(Record excerpts begins)

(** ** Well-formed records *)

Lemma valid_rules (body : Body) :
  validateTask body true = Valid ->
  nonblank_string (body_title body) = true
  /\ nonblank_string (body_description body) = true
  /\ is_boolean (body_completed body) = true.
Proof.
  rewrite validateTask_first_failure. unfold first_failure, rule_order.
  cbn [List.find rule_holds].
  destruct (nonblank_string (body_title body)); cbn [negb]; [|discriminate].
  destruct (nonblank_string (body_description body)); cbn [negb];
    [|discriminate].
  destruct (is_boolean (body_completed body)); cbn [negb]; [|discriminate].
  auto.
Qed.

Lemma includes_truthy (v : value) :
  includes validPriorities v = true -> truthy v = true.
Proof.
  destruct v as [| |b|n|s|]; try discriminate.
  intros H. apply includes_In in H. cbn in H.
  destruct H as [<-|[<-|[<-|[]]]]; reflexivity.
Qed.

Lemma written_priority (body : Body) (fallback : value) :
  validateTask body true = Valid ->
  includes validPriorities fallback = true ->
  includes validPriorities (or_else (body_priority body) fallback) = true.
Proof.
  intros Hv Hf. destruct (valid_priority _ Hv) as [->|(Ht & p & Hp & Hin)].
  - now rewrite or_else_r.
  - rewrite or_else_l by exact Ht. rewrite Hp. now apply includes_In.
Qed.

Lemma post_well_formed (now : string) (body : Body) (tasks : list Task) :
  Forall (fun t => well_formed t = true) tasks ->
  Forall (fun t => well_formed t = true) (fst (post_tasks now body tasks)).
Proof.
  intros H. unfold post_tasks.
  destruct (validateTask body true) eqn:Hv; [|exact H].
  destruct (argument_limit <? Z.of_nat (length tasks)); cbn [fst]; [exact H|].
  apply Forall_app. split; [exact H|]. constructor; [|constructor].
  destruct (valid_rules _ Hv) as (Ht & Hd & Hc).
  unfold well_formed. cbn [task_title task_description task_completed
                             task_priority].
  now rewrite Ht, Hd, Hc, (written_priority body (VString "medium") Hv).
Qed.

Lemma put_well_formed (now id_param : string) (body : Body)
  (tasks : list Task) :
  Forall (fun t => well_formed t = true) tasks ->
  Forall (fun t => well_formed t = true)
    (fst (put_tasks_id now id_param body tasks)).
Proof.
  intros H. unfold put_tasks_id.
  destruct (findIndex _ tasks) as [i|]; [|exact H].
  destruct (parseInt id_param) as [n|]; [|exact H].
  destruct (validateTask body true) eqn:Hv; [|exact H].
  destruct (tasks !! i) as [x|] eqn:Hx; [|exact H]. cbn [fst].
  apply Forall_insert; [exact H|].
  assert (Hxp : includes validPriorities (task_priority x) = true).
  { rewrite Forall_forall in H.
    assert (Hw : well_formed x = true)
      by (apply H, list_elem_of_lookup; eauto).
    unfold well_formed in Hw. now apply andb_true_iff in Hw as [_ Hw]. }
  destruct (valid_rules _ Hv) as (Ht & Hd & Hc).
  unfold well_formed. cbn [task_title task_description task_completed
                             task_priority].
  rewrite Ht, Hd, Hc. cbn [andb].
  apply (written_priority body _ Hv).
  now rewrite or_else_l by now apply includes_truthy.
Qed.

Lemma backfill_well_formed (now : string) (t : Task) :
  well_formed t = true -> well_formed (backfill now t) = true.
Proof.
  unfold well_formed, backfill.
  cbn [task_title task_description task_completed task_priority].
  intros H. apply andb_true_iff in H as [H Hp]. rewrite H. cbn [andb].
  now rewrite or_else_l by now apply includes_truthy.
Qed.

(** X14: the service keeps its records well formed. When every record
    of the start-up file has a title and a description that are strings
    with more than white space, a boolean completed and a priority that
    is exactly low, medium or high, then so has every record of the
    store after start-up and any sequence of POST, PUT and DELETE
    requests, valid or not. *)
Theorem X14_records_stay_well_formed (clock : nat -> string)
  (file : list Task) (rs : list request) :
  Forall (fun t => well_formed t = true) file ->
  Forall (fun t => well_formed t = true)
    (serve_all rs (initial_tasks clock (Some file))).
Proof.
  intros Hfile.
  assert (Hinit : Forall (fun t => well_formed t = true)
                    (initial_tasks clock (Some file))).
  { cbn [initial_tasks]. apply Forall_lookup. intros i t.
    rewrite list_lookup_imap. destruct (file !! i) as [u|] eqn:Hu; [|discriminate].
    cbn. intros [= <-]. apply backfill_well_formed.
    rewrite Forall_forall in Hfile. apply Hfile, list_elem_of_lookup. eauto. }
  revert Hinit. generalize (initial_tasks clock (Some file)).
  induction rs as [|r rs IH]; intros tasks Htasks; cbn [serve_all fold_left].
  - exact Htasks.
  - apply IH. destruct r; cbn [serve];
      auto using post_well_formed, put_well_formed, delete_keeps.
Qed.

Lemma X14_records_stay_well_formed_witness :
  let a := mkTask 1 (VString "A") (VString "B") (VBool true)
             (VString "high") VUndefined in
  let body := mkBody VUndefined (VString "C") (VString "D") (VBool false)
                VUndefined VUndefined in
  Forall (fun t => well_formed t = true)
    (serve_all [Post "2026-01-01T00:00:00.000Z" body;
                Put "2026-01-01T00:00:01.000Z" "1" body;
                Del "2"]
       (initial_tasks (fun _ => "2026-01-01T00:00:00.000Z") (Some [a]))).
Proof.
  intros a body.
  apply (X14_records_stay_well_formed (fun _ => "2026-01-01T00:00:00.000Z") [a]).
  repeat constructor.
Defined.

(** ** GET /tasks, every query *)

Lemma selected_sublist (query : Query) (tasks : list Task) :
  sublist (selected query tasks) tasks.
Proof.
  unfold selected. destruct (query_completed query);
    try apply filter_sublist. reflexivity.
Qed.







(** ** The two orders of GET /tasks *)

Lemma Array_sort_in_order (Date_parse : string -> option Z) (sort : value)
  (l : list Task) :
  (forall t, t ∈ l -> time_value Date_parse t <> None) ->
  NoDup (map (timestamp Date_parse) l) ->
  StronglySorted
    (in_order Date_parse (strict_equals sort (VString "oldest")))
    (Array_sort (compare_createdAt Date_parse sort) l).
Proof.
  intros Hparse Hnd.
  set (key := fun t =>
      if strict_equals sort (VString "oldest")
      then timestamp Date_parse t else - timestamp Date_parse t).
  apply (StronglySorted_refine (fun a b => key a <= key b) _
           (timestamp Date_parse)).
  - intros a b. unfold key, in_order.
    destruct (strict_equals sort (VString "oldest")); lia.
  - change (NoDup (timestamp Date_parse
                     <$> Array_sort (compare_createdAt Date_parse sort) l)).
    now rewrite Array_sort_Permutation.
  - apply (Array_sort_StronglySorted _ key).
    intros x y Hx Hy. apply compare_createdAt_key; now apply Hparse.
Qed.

(Record excerpts ends)

Every record shown above should appear again in your answer, unchanged.

(** ** Well-formed records *)

Lemma valid_rules (body : Body) :
  validateTask body true = Valid ->
  nonblank_string (body_title body) = true
  /\ nonblank_string (body_description body) = true
  /\ is_boolean (body_completed body) = true.
Proof.
  rewrite validateTask_first_failure. unfold first_failure, rule_order.
  cbn [List.find rule_holds].
  destruct (nonblank_string (body_title body)); cbn [negb]; [|discriminate].
  destruct (nonblank_string (body_description body)); cbn [negb];
    [|discriminate].
  destruct (is_boolean (body_completed body)); cbn [negb]; [|discriminate].
  auto.
Qed.

Lemma includes_truthy (v : value) :
  includes validPriorities v = true -> truthy v = true.
Proof.
  destruct v as [| |b|n|s|]; try discriminate.
  intros H. apply includes_In in H. cbn in H.
  destruct H as [<-|[<-|[<-|[]]]]; reflexivity.
Qed.

Lemma written_priority (body : Body) (fallback : value) :
  validateTask body true = Valid ->
  includes validPriorities fallback = true ->
  includes validPriorities (or_else (body_priority body) fallback) = true.
Proof.
  intros Hv Hf. destruct (valid_priority _ Hv) as [->|(Ht & p & Hp & Hin)].
  - now rewrite or_else_r.
  - rewrite or_else_l by exact Ht. rewrite Hp. now apply includes_In.
Qed.

Lemma post_well_formed (now : string) (body : Body) (tasks : list Task) :
  Forall (fun t => well_formed t = true) tasks ->
  Forall (fun t => well_formed t = true) (fst (post_tasks now body tasks)).
Proof.
  intros H. unfold post_tasks.
  destruct (validateTask body true) eqn:Hv; [|exact H].
  destruct (argument_limit <? Z.of_nat (length tasks)); cbn [fst]; [exact H|].
  apply Forall_app. split; [exact H|]. constructor; [|constructor].
  destruct (valid_rules _ Hv) as (Ht & Hd & Hc).
  unfold well_formed. cbn [task_title task_description task_completed
                             task_priority].
  now rewrite Ht, Hd, Hc, (written_priority body (VString "medium") Hv).
Qed.

Lemma put_well_formed (now id_param : string) (body : Body)
  (tasks : list Task) :
  Forall (fun t => well_formed t = true) tasks ->
  Forall (fun t => well_formed t = true)
    (fst (put_tasks_id now id_param body tasks)).
Proof.
  intros H. unfold put_tasks_id.
  destruct (findIndex _ tasks) as [i|]; [|exact H].
  destruct (parseInt id_param) as [n|]; [|exact H].
  destruct (validateTask body true) eqn:Hv; [|exact H].
  destruct (tasks !! i) as [x|] eqn:Hx; [|exact H]. cbn [fst].
  apply Forall_insert; [exact H|].
  assert (Hxp : includes validPriorities (task_priority x) = true).
  { rewrite Forall_forall in H.
    assert (Hw : well_formed x = true)
      by (apply H, list_elem_of_lookup; eauto).
    unfold well_formed in Hw. now apply andb_true_iff in Hw as [_ Hw]. }
  destruct (valid_rules _ Hv) as (Ht & Hd & Hc).
  unfold well_formed. cbn [task_title task_description task_completed
                             task_priority].
  rewrite Ht, Hd, Hc. cbn [andb].
  apply (written_priority body _ Hv).
  now rewrite or_else_l by now apply includes_truthy.
Qed.

Lemma backfill_well_formed (now : string) (t : Task) :
  well_formed t = true -> well_formed (backfill now t) = true.
Proof.
  unfold well_formed, backfill.
  cbn [task_title task_description task_completed task_priority].
  intros H. apply andb_true_iff in H as [H Hp]. rewrite H. cbn [andb].
  now rewrite or_else_l by now apply includes_truthy.
Qed.

(** X14: the service keeps its records well formed. When every record
    of the start-up file has a title and a description that are strings
    with more than white space, a boolean completed and a priority that
    is exactly low, medium or high, then so has every record of the
    store after start-up and any sequence of POST, PUT and DELETE
    requests, valid or not. *)
Theorem X14_records_stay_well_formed (clock : nat -> string)
  (file : list Task) (rs : list request) :
  Forall (fun t => well_formed t = true) file ->
  Forall (fun t => well_formed t = true)
    (serve_all rs (initial_tasks clock (Some file))).
Proof.
  intros Hfile.
  assert (Hinit : Forall (fun t => well_formed t = true)
                    (initial_tasks clock (Some file))).
  { cbn [initial_tasks]. apply Forall_lookup. intros i t.
    rewrite list_lookup_imap. destruct (file !! i) as [u|] eqn:Hu; [|discriminate].
    cbn. intros [= <-]. apply backfill_well_formed.
    rewrite Forall_forall in Hfile. apply Hfile, list_elem_of_lookup. eauto. }
  revert Hinit. generalize (initial_tasks clock (Some file)).
  induction rs as [|r rs IH]; intros tasks Htasks; cbn [serve_all fold_left].
  - exact Htasks.
  - apply IH. destruct r; cbn [serve];
      auto using post_well_formed, put_well_formed, delete_keeps.
Qed.

Lemma X14_records_stay_well_formed_witness :
  let a := mkTask 1 (VString "A") (VString "B") (VBool true)
             (VString "high") VUndefined in
  let body := mkBody VUndefined (VString "C") (VString "D") (VBool false)
                VUndefined VUndefined in
  Forall (fun t => well_formed t = true)
    (serve_all [Post "2026-01-01T00:00:00.000Z" body;
                Put "2026-01-01T00:00:01.000Z" "1" body;
                Del "2"]
       (initial_tasks (fun _ => "2026-01-01T00:00:00.000Z") (Some [a]))).
Proof.
  intros a body.
  apply (X14_records_stay_well_formed (fun _ => "2026-01-01T00:00:00.000Z") [a]).
  repeat constructor.
Defined.

(** ** GET /tasks, every query *)

Lemma selected_sublist (query : Query) (tasks : list Task) :
  sublist (selected query tasks) tasks.
Proof.
  unfold selected. destruct (query_completed query);
    try apply filter_sublist. reflexivity.
Qed.







(** ** The two orders of GET /tasks *)

Lemma Array_sort_in_order (Date_parse : string -> option Z) (sort : value)
  (l : list Task) :
  (forall t, t ∈ l -> time_value Date_parse t <> None) ->
  NoDup (map (timestamp Date_parse) l) ->
  StronglySorted
    (in_order Date_parse (strict_equals sort (VString "oldest")))
    (Array_sort (compare_createdAt Date_parse sort) l).
Proof.
  intros Hparse Hnd.
  set (key := fun t =>
      if strict_equals sort (VString "oldest")
      then timestamp Date_parse t else - timestamp Date_parse t).
  apply (StronglySorted_refine (fun a b => key a <= key b) _
           (timestamp Date_parse)).
  - intros a b. unfold key, in_order.
    destruct (strict_equals sort (VString "oldest")); lia.
  - change (NoDup (timestamp Date_parse
                     <$> Array_sort (compare_createdAt Date_parse sort) l)).
    now rewrite Array_sort_Permutation.
  - apply (Array_sort_StronglySorted _ key).
    intros x y Hx Hy. apply compare_createdAt_key; now apply Hparse.
Qed.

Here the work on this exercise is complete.